BSOD: Binary-only Scalable fuzzing Of device Drivers

Abstract

Operating system code interacting with the devices attached to our computers, device drivers, are often provided by their respective vendors. As they may run with kernel privileges, this effectively means that kernel code is written by third parties. Some of these may not live up to the high security standards the core kernel code abides by. A single bug in a driver can harm the complete operating system’s integrity, just as if the bug was in the kernel itself. Attackers can exploit these bugs to escape sandboxes and to gain system privileges. Automated security testing of device drivers is hard. It depends on the attached device, and the driver code is not freely available.

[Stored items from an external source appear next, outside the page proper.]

Lemma server_cb_code env s w s' w' ev :
  server_cb config topic_filter base64_encode NNG_ECONNSHUT clears rule_on rule_engine env s w = Ret (s', w', ev) ->
  code_ok w -> code_ok w'.
Proof.
  unfold server_cb. intros Hrun Hc.
  assert (Hsame : w_proto w' = w_proto w -> w_code w' = w_code w -> w_state w <> CLOSE -> code_ok w').
  { intros Hp Hk Hs Hb _. rewrite Hk. apply Hc; congruence. }
  destruct (w_state w) eqn:Hst.
  - injection Hrun as <- <- <-. by apply Hsame.
  - by eapply on_recv_code.
  - unfold on_wait in Hrun. destruct (w_msg w); [|done].
    case_decide; [|injection Hrun as <- <- <-; by apply Hsame].
    case_match; [injection Hrun as <- <- <-; by apply Hsame|].
    apply ebind_Ret in Hrun as ([[smsg w1] ev1] & Hf & Hrun). apply forward_publish_code in Hf as [Hp1 Hc1].
    apply ebind_Ret in Hrun as ([[w2 rv] ev2] & Hb & Hrun).
    assert (Hw2 : w_proto w2 = w_proto w /\ w_code w2 = w_code w).
    { destruct (cf_bridge_mode config); [|by injection Hb as <- <- <-].
      apply bridge_handler_frame in Hb as [_ ->]. by destruct rv. }
    destruct Hw2. case_match; injection Hrun as <- <- <-; by apply Hsame.
  - unfold on_send in Hrun. apply ebind_Ret in Hrun as ([s1 evs] & _ & Hrun).
    destruct (existsb _ _); [injection Hrun as <- <- <-; by apply Hsame|].
    apply ebind_Ret in Hrun as ([w1 hook] & Hk & Hrun). apply run_hook_frame in Hk as (_ & f & ->).
    destruct (_ =? 0); injection Hrun as <- <- <-; by apply Hsame.
  - injection Hrun as <- <- <-. by apply Hsame.
  - unfold on_end in Hrun. destruct (w_msg w); [|done]. destruct (w_cparam w); [|done].
    case_decide; [|injection Hrun as <- <- <-; by apply Hsame]. case_match; [injection Hrun as <- <- <-; by apply Hsame|].
    apply ebind_Ret in Hrun as ([[smsg w1] ev1] & Hf & Hrun). apply forward_publish_code in Hf as [Hp1 Hc1].
    apply ebind_Ret in Hrun as ([w2 hook] & Hk & Hrun). apply run_hook_frame in Hk as (_ & f & ->).
    case_match; [|injection Hrun as <- <- <-; by apply Hsame].
    apply ebind_Ret in Hrun as ([[s3 w3] ev3] & Hw & [= <- <- <-]). apply publish_will_code in Hw as [Hp3 Hc3].
    apply Hsame; cbn in *; congruence.
  - injection Hrun as <- <- <-. by intros _ _.
Qed.

(** Subscribing sends the retained messages only up to the first expired
    one; messages behind it are not sent although they are still valid. *)
Theorem send_retained_stops_at_expired now pid pre (m : msg) post :
  Forall (fun m => check_msg_exp now m (nng_msg_get_proto_data m) = true) pre ->
  check_msg_exp now m (nng_msg_get_proto_data m) = false ->
  send_retained now pid (Some <$> pre ++ m :: post) =
  Ret (mjoin ((fun m => [EMsgClone m; ECtxSend false m pid]) <$> pre)).
Proof.
  intros Hpre Hm. induction Hpre as [|x pre Hx _ IH]; cbn [app fmap list_fmap send_retained].
  - by rewrite Hm.
  - rewrite Hx. rewrite fmap_app in IH. cbn [fmap list_fmap] in IH.
    cbn [app fmap list_fmap] in *. rewrite fmap_app. cbn [fmap list_fmap]. by rewrite IH.
Qed.
End CbProofs.

(** ** A PUBLISH from its arrival to its subscribers *)

(** The kind of packet is read from the fixed header: tags and properties kept
    with a message do not change it. *)
Class NngConnLaws (msg cparam property : Type) `{NngMsg msg} `{NngMsgProp msg property}
    `{NngConn msg cparam property} : Prop := {
  get_type_set_cmd : forall m c, nng_msg_get_type (nng_msg_set_cmd_type m c) = nng_msg_get_type m;
  get_type_set_property : forall m p,
    nng_msg_get_type (nng_msg_proto_set_property m p) = nng_msg_get_type m;
  set_property_keeps : forall m p,
    nng_msg_header (nng_msg_proto_set_property m p) = nng_msg_header m /\
    nng_msg_body (nng_msg_proto_set_property m p) = nng_msg_body m /\
    nng_msg_remaining_len (nng_msg_proto_set_property m p) = nng_msg_remaining_len m /\
    nng_msg_cmd_type (nng_msg_proto_set_property m p) = nng_msg_cmd_type m
}.

Section EndToEnd.
Context {msg property cparam db hash db_ret rules : Type}.
Context `{Hmsg : NngMsg msg} `{Hpar : NngParser msg property} `{Hmp : NngMsgProp msg property}.
Context `{Hdb : NngDb db hash} `{Hret : NngRetain db_ret (dbtree_retain_msg msg)}.
Context `{Hcn : NngConn msg cparam property} {Hcl : NngConnLaws msg cparam property}.
Context {utf8_ok : bytes -> Prop} {prop_ok : option property -> Prop}.
Context {Hlaws : NngParserLaws msg property utf8_ok} {Hpl : NngPropLaws msg property prop_ok}.
Context {Hml : NngMsgLaws msg} {Hnf : NngMsgNoFail msg}.
Variable config : conf.
Variable topic_filter : bytes -> option bytes -> bool.
Variable base64_encode : bytes -> bytes.
Variable NNG_ECONNSHUT : Z.
Variable clears : bool.
Variable rule_on : rules -> bool.
Variable rule_engine : option rule_input -> rules -> exec (list rule_ev * rules * option Z).

Abbreviation cb := (server_cb config topic_filter base64_encode NNG_ECONNSHUT clears rule_on rule_engine).

(** Messages sent to clients, with the client. *)
Definition sends (ev : list (eff msg)) : list (msg * Z) :=
  omap (fun e => match e with ECtxSend false m p => Some (m, p) | _ => None end) ev.

Lemma sends_send_all (m : msg) infos : sends (send_all m infos) = (fun p => (m, p)) <$> infos.
Proof.
  induction infos as [|p infos IH]; [done|].
  change (sends (send_all m (p :: infos))) with ((m, p) :: sends (send_all m infos)).
  by rewrite IH.
Qed.

Lemma bridge_sends_send_all (m : msg) infos :
  omap (fun e => match e with EBridgeSend n m => Some (n, m) | _ => None end) (send_all m infos) = [].
Proof. induction infos as [|p infos IH]; [done|]. exact IH. Qed.

Lemma send_all_not_fatal (m : msg) infos : forallb (fun e => negb (is_fatal e)) (send_all m infos) = true.
Proof. induction infos as [|p infos IH]; [done|]. exact IH. Qed.

(** What follows the sends of a PUBLISH sends nothing more. *)
Lemma sends_send_all_app (m : msg) infos ev :
  sends ev = [] -> sends (send_all m infos ++ [] ++ ev) = (fun p => (m, p)) <$> infos.
Proof.
  intros He. cbn [app]. transitivity (sends (send_all m infos) ++ sends ev); [apply omap_app|].
  by rewrite sends_send_all, He, app_nil_r.
Qed.

(** Keeping the message leaves its bytes and its tag. *)
Lemma handle_pub_retain_same ra (m : msg) proto_ver (pkt : pub_packet_struct property) dr topic m' dr' refs :
  handle_pub_retain (db_ret := db_ret) ra m proto_ver pkt dr topic = (m', dr', refs) ->
  m' = m \/ exists p, m' = nng_msg_proto_set_property m p.
Proof.
  unfold handle_pub_retain. case_match; [by intros [= <- <- <-]; left|].
  case_match; [case_match|].
  - destruct (dbtree_insert_retain _ _ _). intros [= <- <- <-].
    case_match; [|by left]. case_match; [by right; eexists|by left].
  - by intros [= <- <- <-]; left.
  - destruct (dbtree_delete_retain _ _). by intros [= <- <- <-]; left.
Qed.

Lemma handle_pub_retain_type ra (m : msg) proto_ver (pkt : pub_packet_struct property) dr topic m' dr' refs :
  handle_pub_retain (db_ret := db_ret) ra m proto_ver pkt dr topic = (m', dr', refs) ->
  nng_msg_get_type m' = nng_msg_get_type m.
Proof using Hcl. intros [->|[p ->]]%handle_pub_retain_same; [done|apply get_type_set_property]. Qed.

(** The message with the tag [on_publish] sets. *)
Definition tagged (m : msg) (proto_ver : Z) : msg := nng_msg_set_cmd_type m (publish_tag proto_ver).

Lemma kept_publish ra (m : msg) proto_ver (pkt : pub_packet_struct property) dr topic m' dr' refs fh t id props plen enc data :
  handle_pub_retain (db_ret := db_ret) ra (tagged m proto_ver) proto_ver pkt dr topic = (m', dr', refs) ->
  wf_publish utf8_ok (tagged m proto_ver) proto_ver fh t id props plen enc data ->
  wf_publish utf8_ok m' proto_ver fh t id props plen enc data /\ nng_msg_cmd_type m' = publish_tag proto_ver.
Proof using Hlaws Hml Hcl.
  intros Hr W. assert (Htag : nng_msg_cmd_type (tagged m proto_ver) = publish_tag proto_ver) by apply set_cmd.
  apply handle_pub_retain_same in Hr as [->|[p ->]]; [done|].
  destruct (set_property_keeps (tagged m proto_ver) p) as (Hh & Hb & Hl & Hc). split; [|by rewrite Hc].
  by eapply wf_publish_ext.
Qed.

(** The work item after a well-formed PUBLISH arrived: the packet is decoded
    and its receivers are known. *)
Lemma on_publish_run env (s : world db hash db_ret rules) (w : work msg property cparam) m fh t id props plen enc data :
  w_proto w = PROTO_MQTT_BROKER ->
  pa_packet (e_allocs env) = true -> pa_payload (e_allocs env) = true ->
  wf_publish utf8_ok (tagged m (w_proto_ver w)) (w_proto_ver w) fh t id props plen enc data ->
  out_ok (wd_stats s) ->
  Zlen (default [] (dbtree_find_clients (wd_db s) t)) < 2 ^ 31 ->
  Zlen (default [] (dbtree_find_shared_clients (wd_db s) t)) < 2 ^ 31 ->
  exists s1 m1 refs w1,
    on_publish env s w m = Ret (s1, w1, [ERetain refs; EAioFinish]) /\
    w_state w1 = WAIT /\ w_proto w1 = PROTO_MQTT_BROKER /\ w_msg w1 = Some m1 /\
    nng_msg_get_type m1 = nng_msg_get_type m /\
    w_msg_infos w1 = live (receivers (wd_db s) t) /\
    w_pub_packet w1 = Some (publish_packet fh t (fixed_id fh id) props plen data) /\
    w_flag w1 = w_flag w /\ w_cparam w1 = w_cparam w /\ w_proto_ver w1 = w_proto_ver w /\ wd_rules s1 = wd_rules s /\
    handle_pub_retain (pa_retain (e_allocs env)) (tagged m (w_proto_ver w)) (w_proto_ver w)
      (publish_packet fh t (fixed_id fh id) props plen data) (wd_ret s) t = (m1, wd_ret s1, refs).
Proof using Hlaws Hcl.
  intros Hpr Ha1 Ha2 W Ho H1 H2. unfold on_publish. fold (publish_tag (w_proto_ver w)). fold (tagged m (w_proto_ver w)).
  unfold run_handle_pub.
  set (ps := PubState (tagged m (w_proto_ver w)) _ _ _ _ _ _).
  rewrite (handle_pub_run (e_allocs env) (wd_db s) (w_pid w) (w_proto_ver w) (w_proto_ver w) ps
             fh t id props plen enc data Ha1 Ha2 W).
  cbn [ebind]. set (pkt := publish_packet _ _ _ _ _ _).
  set (ps1 := PubState (ps_msg ps) (Some pkt) [] _ _ _ _).
  destruct (deliver_spec (e_allocs env) (wd_db s) (w_proto_ver w) t pkt ps1) as (Hi & _ & Hpk & _ & Hm);
    [by apply started_out_ok|done|done|].
  destruct (handle_pub_retain _ _ _ _ _ _) as [[m' dr'] refs] eqn:Er in Hm.
  pose proof (handle_pub_retain_type _ _ _ _ _ _ _ _ _ Er) as Hty.
  injection Hm as Hm Hdr Hrefs. cbn [w_proto with_code with_pub with_msg]. rewrite Hpr.
  cbn [orb Z.eqb negb PROTO_HTTP_SERVER PROTO_AWS_BRIDGE PROTO_MQTT_BROKER SUCCESS app].
  eexists _, m', _, _. split; [reflexivity|]. cbn [w_state w_proto w_msg w_msg_infos w_pub_packet
    with_state with_code with_pub with_msg].
  split; [done|]. split; [done|]. split; [by rewrite Hm|].
  split; [rewrite Hty; apply get_type_set_cmd|]. split; [by rewrite Hi|]. do 5 (split; [done|]).
  cbn [wd_ret]. rewrite Hdr, Hrefs. exact Er.
Qed.

(** A well-formed PUBLISH with topic [t] and payload [data] arrives at a work
    item of the broker; all memory is there. *)
Record arriving env (s : world db hash db_ret rules) (w : work msg property cparam) (m : msg) fh t id props plen enc
    data : Prop := Arriving {
  ar_state : w_state w = RECV /\ w_proto w = PROTO_MQTT_BROKER;
  ar_aio : e_aio_result env = 0 /\ e_aio_msg env = Some m;
  ar_type : nng_msg_cmd_type m = CMD_PUBLISH /\ nng_msg_get_type m = CMD_PUBLISH;
  ar_allocs : pa_packet (e_allocs env) = true /\ pa_payload (e_allocs env) = true;
  ar_wf : let ver := conn_param_get_protover (nng_msg_get_conn_param m) in
          wf_publish utf8_ok (tagged m ver) ver fh t id props plen enc data;
  ar_props : prop_ok props;
  ar_stats : out_ok (wd_stats s);
  ar_clients : Zlen (default [] (dbtree_find_clients (wd_db s) t)) < 2 ^ 31;
  ar_shared : Zlen (default [] (dbtree_find_shared_clients (wd_db s) t)) < 2 ^ 31
}.

(** A PUBLISH that can be written and read again: bits as flags, a legal topic,
    an id of two bytes; properties only in MQTT 5. *)
Record sendable (proto : Z) fh t id props : Prop := Sendable {
  sd_flags : fixed_header_ok fh;
  sd_topic : utf8_ok t /\ 0 < Zlen t < 65536 /\ no_wildcard t;
  sd_id : 0 <= id < 65536;
  sd_props : prop_ok props /\ (proto <> MQTT_PROTOCOL_VERSION_v5 -> props = None)
}.

Lemma wf_publish_sendable (m : msg) proto fh t id props plen enc data :
  wf_publish utf8_ok m proto fh t id props plen enc data -> prop_ok props ->
  sendable proto fh t (fixed_id fh id) props.
Proof.
  intros W Hp. constructor; [by eapply wf_publish_flags|by destruct W| |].
  - pose proof (wp_id _ _ _ _ _ _ _ _ _ _ W). unfold fixed_id. case_match; lia.
  - split; [done|]. intros Hne. by eapply pub_props_empty in Hne as [-> _]; [|by destruct W].
Qed.
(* ===== verification/BrokerStart.v ===== *)
(** * Starting the broker

    broker.c from the command line to the work items of the running broker,
    and main of nanomq.c. *)

From Stdlib Require Import ZArith Lia Ascii.
From stdpp Require Import base numbers list gmap option strings.
From S2P Require Import Prelude Mqtt Cstring MqttApi Bridge Webhook Conf Process Broker.

Local Open Scope Z_scope.
Local Open Scope nano_scope.

(** ** Command line *)

Inductive option_id :=
| OPT_HELP | OPT_CONFFILE | OPT_PARALLEL | OPT_DAEMON | OPT_THREADS | OPT_MAX_THREADS
| OPT_PROPERTY_SIZE | OPT_MSQ_LEN | OPT_QOS_DURATION | OPT_URL | OPT_HTTP_ENABLE | OPT_HTTP_PORT
| OPT_TLS_CA | OPT_TLS_CERT | OPT_TLS_KEY | OPT_TLS_KEYPASS | OPT_TLS_VERIFY_PEER
| OPT_TLS_FAIL_IF_NO_PEER_CERT | OPT_LOG_LEVEL | OPT_LOG_STDOUT | OPT_LOG_FILE | OPT_LOG_SYSLOG.

(** Name, short form and whether an argument follows. *)
Definition cmd_opts : list (string * option ascii * option_id * bool) :=
  [("help", Some "h"%char, OPT_HELP, false); ("conf", None, OPT_CONFFILE, true);
   ("daemon", Some "d"%char, OPT_DAEMON, false); ("tq_thread", Some "t"%char, OPT_THREADS, true);
   ("max_tq_thread", Some "T"%char, OPT_MAX_THREADS, true);
   ("parallel", Some "n"%char, OPT_PARALLEL, true);
   ("property_size", Some "s"%char, OPT_PROPERTY_SIZE, true);
   ("msq_len", Some "S"%char, OPT_MSQ_LEN, true);
   ("qos_duration", Some "D"%char, OPT_QOS_DURATION, true);
   ("url", None, OPT_URL, true); ("http", None, OPT_HTTP_ENABLE, false);
   ("port", Some "p"%char, OPT_HTTP_PORT, true); ("cacert", None, OPT_TLS_CA, true);
   ("cert", Some "E"%char, OPT_TLS_CERT, true); ("key", None, OPT_TLS_KEY, true);
   ("keypass", None, OPT_TLS_KEYPASS, true); ("verify", None, OPT_TLS_VERIFY_PEER, false);
   ("fail", None, OPT_TLS_FAIL_IF_NO_PEER_CERT, false); ("log_level", None, OPT_LOG_LEVEL, true);
   ("log_stdout", None, OPT_LOG_STDOUT, true); ("log_syslog", None, OPT_LOG_SYSLOG, true);
   ("log_file", None, OPT_LOG_FILE, true)]%string.

(** URL prefixes and defaults of nanolib's conf.h. *)
Record url_consts := UrlConsts {
  BROKER_NMQ_TCP_URL_PREFIX : bytes;
  BROKER_TCP_URL_PREFIX : bytes;
  BROKER_NMQ_TCP_TLS_URL_PREFIX : bytes;
  BROKER_NMQ_WS_URL_PREFIX : bytes;
  BROKER_WS_URL_PREFIX : bytes;
  BROKER_NMQ_WSS_URL_PREFIX : bytes;
  BROKER_WSS_URL_PREFIX : bytes;
  CONF_TCP_URL_DEFAULT : bytes;
  CONF_TLS_URL_DEFAULT : bytes;
  CONF_WS_URL_DEFAULT : bytes;
  CONF_WSS_URL_DEFAULT : bytes
}.

Section Options.
Variable U : url_consts.
(** [file_load_data], [log_level_num], [nng_strcasecmp(a, b) == 0] *)
Variable file_load_data : bytes -> option bytes.
Variable log_level_num : bytes -> Z.
Variable strcaseeq : bytes -> bytes -> bool.

Definition predicate_url (c : conf) (url : bytes) : conf :=
  let c := if strprefix (BROKER_NMQ_TCP_URL_PREFIX U) url || strprefix (BROKER_TCP_URL_PREFIX U) url
           then set_url c (Some url) else c in
  if strprefix (BROKER_NMQ_TCP_TLS_URL_PREFIX U) url then
    set_tls_url (set_tls_enable c true) (Some url)
  else if strprefix (BROKER_NMQ_WS_URL_PREFIX U) url || strprefix (BROKER_WS_URL_PREFIX U) url then
    let c := if strprefix (BROKER_NMQ_WSS_URL_PREFIX U) url || strprefix (BROKER_WSS_URL_PREFIX U) url
             then set_ws_tls_url (set_tls_enable c true) (Some url)
             else set_ws_url c (Some url) in
    set_ws_enable c true
  else c.

Definition set_log_console (l : conf_log) (b : bool) : conf_log :=
  ConfLog (log_level l) b (log_to_file l) (log_dir l) (log_file l) (log_fp l) (log_abs_path l).

(** The file name keeps the slash it was cut at. *)
Definition set_log_path (l : conf_log) (arg : bytes) : conf_log :=
  match strrchr arg 47 with
  | Some (dir, file) => ConfLog (log_level l) (log_to_console l) true (Some dir) (Some file)
                          (log_fp l) (log_abs_path l)
  | None => ConfLog (log_level l) (log_to_console l) true None (Some arg) (log_fp l) (log_abs_path l)
  end.

Definition upd_tls (c : conf) (f : conf_tls -> conf_tls) : conf := set_tls c (f (cf_tls c)).

(** [None]: the process exits (no syslog support in this build). *)
Definition apply_opt (c : conf) (o : option_id * bytes) : option conf :=
  let '(val, arg) := o in
  match val with
  | OPT_PARALLEL => Some (set_parallel c (atoi arg))
  | OPT_DAEMON => Some (set_daemon c true)
  | OPT_THREADS => Some (set_num_taskq_thread c (atoi arg))
  | OPT_MAX_THREADS => Some (set_max_taskq_thread c (atoi arg))
  | OPT_PROPERTY_SIZE => Some (set_property_size c (atoi arg))
  | OPT_MSQ_LEN => Some (set_msq_len c (atoi arg))
  | OPT_QOS_DURATION => Some (set_qos_duration c (atoi arg))
  | OPT_URL => Some (predicate_url c arg)
  | OPT_TLS_CA => Some (upd_tls c (fun t => ConfTls (tls_verify_peer t) (tls_set_fail t)
      (tls_cert t) (tls_key t) (tls_key_password t) (file_load_data arg)))
  | OPT_TLS_CERT => Some (upd_tls c (fun t => ConfTls (tls_verify_peer t) (tls_set_fail t)
      (file_load_data arg) (tls_key t) (tls_key_password t) (tls_ca t)))
  | OPT_TLS_KEY => Some (upd_tls c (fun t => ConfTls (tls_verify_peer t) (tls_set_fail t)
      (tls_cert t) (file_load_data arg) (tls_key_password t) (tls_ca t)))
  | OPT_TLS_KEYPASS => Some (upd_tls c (fun t => ConfTls (tls_verify_peer t) (tls_set_fail t)
      (tls_cert t) (tls_key t) (Some arg) (tls_ca t)))
  | OPT_TLS_VERIFY_PEER => Some (upd_tls c (fun t => ConfTls true (tls_set_fail t)
      (tls_cert t) (tls_key t) (tls_key_password t) (tls_ca t)))
  | OPT_TLS_FAIL_IF_NO_PEER_CERT => Some (upd_tls c (fun t => ConfTls (tls_verify_peer t) true
      (tls_cert t) (tls_key t) (tls_key_password t) (tls_ca t)))
  | OPT_HTTP_ENABLE => Some (set_http_enable c true)
  | OPT_HTTP_PORT => Some (set_http_port c (atoi arg))
  | OPT_LOG_LEVEL =>
      let l := cf_log c in
      Some (set_log c (ConfLog (log_level_num arg) (log_to_console l) (log_to_file l) (log_dir l)
                         (log_file l) (log_fp l) (log_abs_path l)))
  | OPT_LOG_FILE => Some (set_log c (set_log_path (cf_log c) arg))
  | OPT_LOG_SYSLOG => None
  | OPT_LOG_STDOUT =>
      if strcaseeq (str "true") arg then Some (set_log c (set_log_console (cf_log c) true))
      else if strcaseeq (str "false") arg then Some (set_log c (set_log_console (cf_log c) false))
      else Some c
  | OPT_HELP | OPT_CONFFILE => Some c
  end.

Fixpoint apply_opts (c : conf) (opts : list (option_id * bytes)) : option conf :=
  match opts with
  | [] => Some c
  | o :: opts' => match apply_opt c o with Some c => apply_opts c opts' | None => None end
  end.

(** [opts]: what [nng_opts_parse] returns while it returns 0; [rv]: its last
    result, -1 at the end of the arguments. *)
Definition broker_parse_opts (opts : list (option_id * bytes)) (rv : Z) (c : conf) : option (bool * conf) :=
  match apply_opts c opts with Some c => Some (rv =? -1, c) | None => None end.

(** [None]: the usage was asked for, and the process exits. *)
Fixpoint file_path_opts (opts : list (option_id * bytes)) (c : conf) : option conf :=
  match opts with
  | [] => Some c
  | (OPT_HELP, _) :: _ => None
  | (OPT_CONFFILE, arg) :: opts' => file_path_opts opts' (set_conf_file c (Some arg))
  | _ :: opts' => file_path_opts opts' c
  end.

Definition file_path_parse (opts : list (option_id * bytes)) (rv : Z) (c : conf) : option (bool * conf) :=
  match file_path_opts opts c with Some c => Some (rv =? -1, c) | None => None end.

(** Where nothing was configured, the default URLs. *)
Definition default_urls (c : conf) : conf :=
  let c := set_url c (Some (default (CONF_TCP_URL_DEFAULT U) (cf_url c))) in
  let c := if cf_tls_enable c
           then set_tls_url c (Some (default (CONF_TLS_URL_DEFAULT U) (cf_tls_url c))) else c in
  if cf_ws_enable c then
    let c := set_ws_url c (Some (default (CONF_WS_URL_DEFAULT U) (cf_ws_url c))) in
    if cf_tls_enable c
    then set_ws_tls_url c (Some (default (CONF_WSS_URL_DEFAULT U) (cf_ws_tls_url c))) else c
  else c.

(** [broker_start] up to the logs: [conf_parse] reads the configuration file
    named on the command line.  [None]: the process exits. *)
Definition broker_start (conf_parse : conf -> conf) (opts : list (option_id * bytes)) (rv : Z) (c : conf)
    : option conf :=
  match file_path_parse opts rv c with
  | Some (true, c) =>
      match broker_parse_opts opts rv (conf_parse c) with
      | Some (true, c) => Some (default_urls c)
      | _ => None
      end
  | _ => None
  end.
End Options.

Dependency on a physical device increases the complexity even further. To alleviate these issues, we present BSOD, a fuzzing framework for high-complexity device drivers, based on KVM-VMI. BSOD retargets the well-known and battle-proven fuzzers, Syzkaller and AFL-2++, for binary-only drivers. We do not depend on vendor-specific CPU features and exceed 10k execs/sec on COTS hardware for coverage-guided kernel fuzzing. For evaluation, we focus on the highly complex closed-source drivers of a major graphics-card vendor for multiple operating systems. To overcome the strict hardware dependency of device driver fuzzing, making scaling impractical, we implement BSOD-fakedev, a virtual record & replay device, able to load a full graphics card driver without a physical device attached. It allows to scale fuzz campaigns to a large number of machines without the need for additional hardware. BSOD was able to uncover numerous bugs in graphics card drivers on Windows, Linux, and FreeBSD.